E é sempre uma leitura partilhada. O diagnóstico e o tratamento da ATM e da oclusão cabem ao médico dentista; a componente muscular e o trabalho integrado do corpo entram em diálogo com esse cuidado, não no seu lugar. É esta a perspetiva de raciocínio integrado entre oclusão, postura e equilíbrio que orienta o trabalho de Leonardo Machado, fisioterapeuta e criador do método INOS: não procurar um cordão mágico que ligue a boca ao corpo, mas perceber como os vários sinais conversam para o corpo funcionar — e dizer, com honestidade, onde acaba o que sabemos e começa o que ainda está por confirmar.
Perguntas frequentes
A dor da ATM pode sentir-se no ouvido ou na cabeça?
Sim. Os músculos da mandíbula, em especial o masséter, podem desenvolver pontos sensíveis (gatilho) cuja dor se projeta para a face, os dentes, a têmpora e o ouvido — é a chamada dor referida. Por isso uma dor sentida nessas zonas pode ter origem muscular na mandíbula, e merece avaliação com o médico dentista.
A «teoria da conexão fascial» está provada?
Não. É uma hipótese conceptual proposta numa revisão de 2011 (Moon & Lee) para explicar por que a mandíbula e o resto do corpo parecem influenciar-se. Tem partes plausíveis — a fáscia transmite força entre músculos —, mas os próprios autores reconhecem que o mecanismo precisa de ser esclarecido. É associação e modulação, não causa demonstrada.
Tratar a mordida resolve dores noutras partes do corpo?
Não há base para essa promessa. A boca é um dos sinais que o corpo integra, não um interruptor do organismo. A leitura útil é avaliar a pessoa de forma dinâmica e integrada, reconhecendo padrões de dor referida, com o diagnóstico e o tratamento a cargo do médico dentista.
Referências
- Moon HJ, Lee YK. The relationship between dental occlusion/temporomandibular joint status and general body health: Part 2. Fascial connection of TMJ with other parts of the body. J Altern Complement Med. 2011;17(12):1119-1124.

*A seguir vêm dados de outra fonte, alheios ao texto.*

Lemma add_step_spec job id ty :
  job_wf job -> num_steps job < MAX_JOB_STEPS -> find_step job id = None -> 0 <= id < 0x80000000 ->
  let job' := snd (job_graph_add_step id ty job) in
  fst (job_graph_add_step id ty job) = 0 /\ job_wf job' /\ num_steps job' = num_steps job + 1 /\
  (forall i, 0 <= i < num_steps job -> step_at job' i = step_at job i) /\
  (settled job -> settled job').
Proof.
  intros Hw Hlt Hf Hid. pose proof (jw_num job Hw) as Hn. pose proof (jw_len job Hw) as Hl.
  unfold job_graph_add_step, MAX_JOB_STEPS in *. rewrite (proj2 (Z.leb_gt _ _)) by lia. cbn [fst snd].
  set (g := fun s : job_step_t => _). set (n := num_steps job) in *.
  rewrite (u8_small (n + 1)) by (unfold is_u8; lia).
  set (job' := upd_step n g job{{ num_steps := n + 1 }}).
  assert (Hat : forall i, 0 <= i -> step_at job' i = if i =? n then g (step_at job n) else step_at job i).
  { intros i Hi. unfold job'. by rewrite upd_step_at by (cbn; lia). }
  assert (Hnum : num_steps job' = n + 1) by done.
  assert (Hlen : zlen (steps job') = 32) by (cbn; by rewrite zlen_zset).
  assert (Hold : forall i, 0 <= i < n -> step_at job' i = step_at job i).
  { intros i Hi. rewrite Hat by lia. by rewrite (proj2 (Z.eqb_neq i n)) by lia. }
  assert (Hnew : step_at job' n = g (step_at job n)) by (rewrite Hat by lia; by rewrite Z.eqb_refl).
  assert (Htab : forall i, 0 <= i -> deps (step_at job' i) = deps (step_at job i)).
  { intros i Hi. rewrite Hat by done. destruct (Z.eqb_spec i n); [by subst|done]. }
  clearbody job'. clear Hat.
  assert (Hfs : forall x k, find_step job x = Some k -> find_step job' x = Some k).
  { intros x k Hx. apply find_range_Some in Hx as (Hk & Hx & Hmin).
    apply find_range_intro; [lia| |].
    - change (zget (steps job') k) with (step_at job' k). by rewrite Hold.
    - intros j Hj. change (zget (steps job') j) with (step_at job' j). rewrite Hold by lia. by apply Hmin. }
  assert (Hdd : forall i d, 0 <= i < n -> d ∈ deps_of (step_at job i) -> dep_done job' d = dep_done job d).
  { intros i d Hi Hd. destruct (jw_known job Hw i d Hi Hd) as [k Hk]. unfold dep_done.
    rewrite Hk, (Hfs d k Hk). apply find_step_Some in Hk as [Hk _].
    change (zget (steps job') k) with (step_at job' k). by rewrite Hold. }
  assert (Had : forall i, 0 <= i < n -> all_done job' (step_at job' i) = all_done job (step_at job i)).
  { intros i Hi. rewrite Hold by done. apply all_done_ext; [by intros; eapply Hdd|].
    rewrite (jw_tables job Hw) by (unfold MAX_JOB_STEPS; lia). by apply (jw_deps job Hw). }
  split; [done|]. split; [|split; [done|split; [done|]]].
  - split; rewrite ?Hnum; unfold MAX_JOB_STEPS; try (done || lia).
    + intros i j Hi Hj. assert (Hne : forall k, 0 <= k < n -> s_id (step_at job k) <> id)
        by (intros; by eapply find_step_None).
      destruct (Z.eq_dec i n) as [->|Hin], (Z.eq_dec j n) as [->|Hjn]; try done;
        rewrite ?Hnew, ?Hold by lia; cbn.
      * intros E. destruct (Hne j); (lia || done).
      * intros E. destruct (Hne i); (lia || done).
      * apply Hw; lia.
    + intros i Hi. destruct (Z.eq_dec i n) as [->|Hin]; [by rewrite Hnew|].
      rewrite Hold by lia. apply Hw; lia.
    + intros i Hi. destruct (Z.eq_dec i n) as [->|Hin]; [by rewrite Hnew|].
      rewrite Hold by lia. apply Hw; lia.
    + intros i Hi. rewrite Htab by lia. by apply (jw_tables job Hw).
    + intros i x Hi. destruct (Z.eq_dec i n) as [->|Hin]; [rewrite Hnew|rewrite Hold by lia].
      * unfold deps_of. cbn. intros Hx. by apply elem_of_nil in Hx.
      * intros Hx. destruct (jw_known job Hw i x) as [k Hk]; [lia|done|]. exists k. by apply Hfs.
    + intros i Hi. destruct (Z.eq_dec i n) as [->|Hin].
      * intros _. by rewrite Hnew.
      * rewrite Had by lia. unfold is_ready. change (zget (steps job') i) with (step_at job' i).
        rewrite Hold by lia. apply (jw_ready job Hw). lia.
  - intros Hset i Hi. rewrite Hnum in Hi. destruct (Z.eq_dec i n) as [->|Hin]; [by rewrite Hnew|].
    rewrite Had, Hold by lia. apply Hset. lia.
Qed.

- Fernández-Carnero J, La Touche R, Ortega-Santiago R, Galan-del-Rio F, Pesquera J, Ge HY, Fernández-de-las-Peñas C. Short-term effects of dry needling of active myofascial trigger points in the masseter muscle in patients with temporomandibular disorders. J Orofac Pain. 2010;24(1):106-112.
- Langevin HM, Yandow JA. Relationship of acupuncture points and meridians to connective tissue planes. Anat Rec. 2002;269(6):257-265.